El curioso impertinente y un elogio de la lectura

Por: Miguel de Cervantes Saavedra | Fecha: 2014

Estamos en el siglo de oro de las letras españolas. En una España de sólo tres millones de habitantes, y sin más medios para comunicarse que la palabra y la letra escrita, el tiempo debe transcurrir lento y tedioso para las gentes trabajadoras, tranquilas y hogareñas que no pueden ir al teatro. Poetas y trovadores traen y llevan noticias de las grandes hazañas y conquistas del imperio recitando a viva voz o cantando.
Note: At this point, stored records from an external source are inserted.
Lemma idle_record_beats_cancellation_witness :
  let wa := addConnection 10 (createPool {["Pg"]} pg_max1) in
  let wb := createPool {["Pg"]} pg_max1 in
  (WF wa ∧ idleConnections (pool wa) !! 1%N = Some 0%N ∧
   ∃ i r info w1,
     idleConnections (pool wa) !! i = Some r ∧ infos wa !! r = Some info ∧
     info_id info = i ∧ checkedOut info = false ∧
     w1 = with_infos (<[r := set_checkedOut true info]>)
            (with_pool (set_idle (delete i) Z.pred) wa) ∧
     tryPopConnection wa = (w1, Ret (Some (info_conn info))) ∧
     idleConnections (pool w1) = delete i (idleConnections (pool wa)) ∧
     idleConnections (pool w1) !! i = None ∧
     numIdleConnections (pool w1) = (numIdleConnections (pool wa) - 1)%Z ∧
     allConnections (pool w1) !! i = Some r ∧
     infos w1 !! r = Some (set_checkedOut true info) ∧
     checkedOut (set_checkedOut true info) = true ∧
     ∀ ctx,
       popConnection_entry OpQuery ctx wa =
         (log_call (driver_call OpQuery (info_conn info)) w1, AwaitDriver (info_conn info)) ∧
       popConnection_woken OpQuery ctx wa =
         (log_call (driver_call OpQuery (info_conn info)) w1, AwaitDriver (info_conn info)) ∧
       (deadError (pool wa) = None →
        call OpQuery ctx wa =
          (log_call (driver_call OpQuery (info_conn info)) w1,
           AwaitDriver (info_conn info)))) ∧
  (WF wb ∧ idleConnections (pool wb) = ∅ ∧
   ∀ e,
     popConnection_entry OpQuery (Some e) wb =
       (wb, Settled (Throw (default e (deadError (pool wb))))) ∧
     popConnection_woken OpQuery (Some e) wb =
       (wb, Settled (Throw (default e (deadError (pool wb)))))).
Proof.
  intros wa wb.
  assert (Ha : WF wa) by apply WF_addConnection, WF_createPool.
  assert (Hb : WF wb) by apply WF_createPool.
  assert (Hi : idleConnections (pool wa) !! 1%N = Some 0%N) by (by vm_compute).
  assert (He : idleConnections (pool wb) = ∅) by reflexivity.
  split.
  - split; [exact Ha|]. split; [exact Hi|].
    exact (proj1 (idle_record_beats_cancellation OpQuery wa Ha) 1%N 0%N Hi).
  - split; [exact Hb|]. split; [exact He|].
    exact (proj2 (idle_record_beats_cancellation OpQuery wb Hb) He).
Defined.

(** ** The invariant along every schedule *)

Lemma WF_admission ctx w : WF w → WF (admission ctx w).1.
Proof.
  intros Hwf. unfold admission.
  destruct (loop_test ctx (pool w)).
  - destruct (wait w) as [w1 p] eqn:E. simpl.
    eapply WF_same; [|done]. pose proof (same_wait w) as H. by rewrite E in H.
  - destruct (checkDead w); [|done]. destruct ctx as [e|]; [done|]. simpl.
    destruct (connect w) as [w1 [u|e]] eqn:E; simpl;
      (eapply WF_same; [|done]); pose proof (same_connect w) as H; by rewrite E in H.
Qed.

Lemma WF_pop_or op rest w :
  (∀ w0, WF w0 → WF (rest w0).1) → WF w → WF (pop_or op rest w).1.
Proof.
  intros Hrest Hwf. unfold pop_or.
  destruct (tryPopConnection w) as [w1 res] eqn:E.
  destruct (WF_tryPopConnection _ _ _ Hwf E) as [Hwf1 [oc ->]].
  destruct oc as [c|]; [|by apply Hrest].
  simpl. eapply WF_same; [apply same_log_call|done].
Qed.

Lemma WF_call op ctx w : WF w → WF (call op ctx w).1.
Proof.
  intros Hwf. unfold call. destruct (checkDead w); [|done].
  apply WF_pop_or; [|done]. intros w0. apply WF_admission.
Qed.

Lemma WF_finish op c out w w' r made :
  WF w → finish op c out w = Some (w', r, made) → WF w'.
Proof.
  intros Hwf. unfold finish.
  assert (Hret : ∀ k : World * Res unit → option (World * Res Value * bool),
            (∀ w1 r1, k (w1, r1) = Some (w', r, made) → w1 = w') →
            (returnConnection c w ≫= k) = Some (w', r, made) → WF w').
  { intros k Hk H. destruct (returnConnection c w) as [[w1 r1]|] eqn:E; [|done].
    simpl in H. apply Hk in H as <-. eapply WF_returnConnection; eauto. }
  destruct op, out; try (intros [= <- <- <-]; done);
    apply Hret; intros w1 [u|e1] H; simpl in H; congruence.
Qed.

Lemma WF_step e s s' : WF (world s) → step e s = Some s' → WF (world s').
Proof.
  intros Hwf. destruct e as [t op ctx|t e|t|t c|t e|t|t e|c|]; simpl.
  - destruct (tasks s !! t); [done|].
    destruct (call op ctx (world s)) as [w1 st] eqn:E. intros [= <-]. simpl.
    pose proof (WF_call op ctx _ Hwf) as H. by rewrite E in H.
  - destruct (tasks s !! t) as [k|]; [|done]. by intros [= <-].
  - destruct (tasks s !! t) as [k|]; [|done]. simpl.
    destruct (task_state k); try done.
    + case_decide as Hp; [|done].
      destruct (popConnection_woken _ _ _) as [w1 st] eqn:E. intros [= <-]. simpl.
      pose proof (WF_pop_or (task_op k) (admission (ctx_error k)) _
                    (λ w0, WF_admission _ w0) Hwf) as H.
      unfold popConnection_woken in E. by rewrite E in H.
    + destruct (popConnection_opened _ _) as [w1 st] eqn:E. intros [= <-]. simpl.
      pose proof (WF_pop_or (task_op k)
                    (λ w, (w, Settled (Throw (JsError msg_cannot_open)))) _
                    (λ w0 H0, H0) Hwf) as H.
      unfold popConnection_opened in E. by rewrite E in H.
  - destruct (tasks s !! t) as [k|]; [|done]. simpl.
    destruct (task_state k); try done. intros [= <-]. simpl. by apply WF_addConnection.
  - destruct (tasks s !! t) as [k|]; [|done]. simpl.
    destruct (task_state k); try done. by intros [= <-].
  - destruct (tasks s !! t) as [k|]; [|done]. simpl.
    destruct (task_state k); try done.
    destruct (finish _ _ _ _) as [[[w1 r] made]|] eqn:E; [|done]. simpl.
    intros [= <-]. simpl. eapply WF_finish; eauto.
  - destruct (tasks s !! t) as [k|]; [|done]. simpl.
    destruct (task_state k); try done.
    destruct (finish _ _ _ _) as [[[w1 r] made]|] eqn:E; [|done]. simpl.
    intros [= <-]. simpl. eapply WF_finish; eauto.
  - case_decide; [|done].
    destruct (returnConnection c (world s)) as [[w1 r]|] eqn:E; [|done]. simpl.
    intros [= <-]. simpl. eapply WF_returnConnection; eauto.
  - intros [= <-]. simpl. eapply WF_same; [apply same_pool_close|done].
Qed.

Lemma WF_run tr s s' : WF (world s) → run tr s = Some s' → WF (world s').
Proof.
  revert s. induction tr as [|e tr IH]; intros s Hwf; simpl.
  - by intros [= <-].
  - destruct (step e s) as [s1|] eqn:E; [|done]. simpl.
    apply IH. eapply WF_step; eauto.
Qed.

Lemma WF_reachable drivers o tr s : run tr (boot drivers o) = Some s → WF (world s).
Proof. apply WF_run. apply WF_createPool. Qed.

(** Every state a schedule leads to is consistent. *)
Lemma reachable_consistent drivers o tr s :
  run tr (boot drivers o) = Some s → consistent (world s).
Proof. intros H. apply wf_consistent. eapply WF_reachable; eauto. Qed.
Malas novelas de caballería se reproducen como cucarachas y les llenan la cabeza a los ociosos de hazañas imposibles y disparatadas fantasías. Son torpes remedos de las maravillosas novelas de caballería, que las hubo, pero estas, en lugar de iluminar y enriquecer el espíritu lo enturbian. Por eso Cervantes, el sabio encantador, con su extraordinario dominio de la palabra escrita, arremete contra ellas, y con el arma [10] de la burla echa a andar al mundo de las letras a su Don Quijote de la Mancha celebrado en todas las lenguas y lugares de la tierra.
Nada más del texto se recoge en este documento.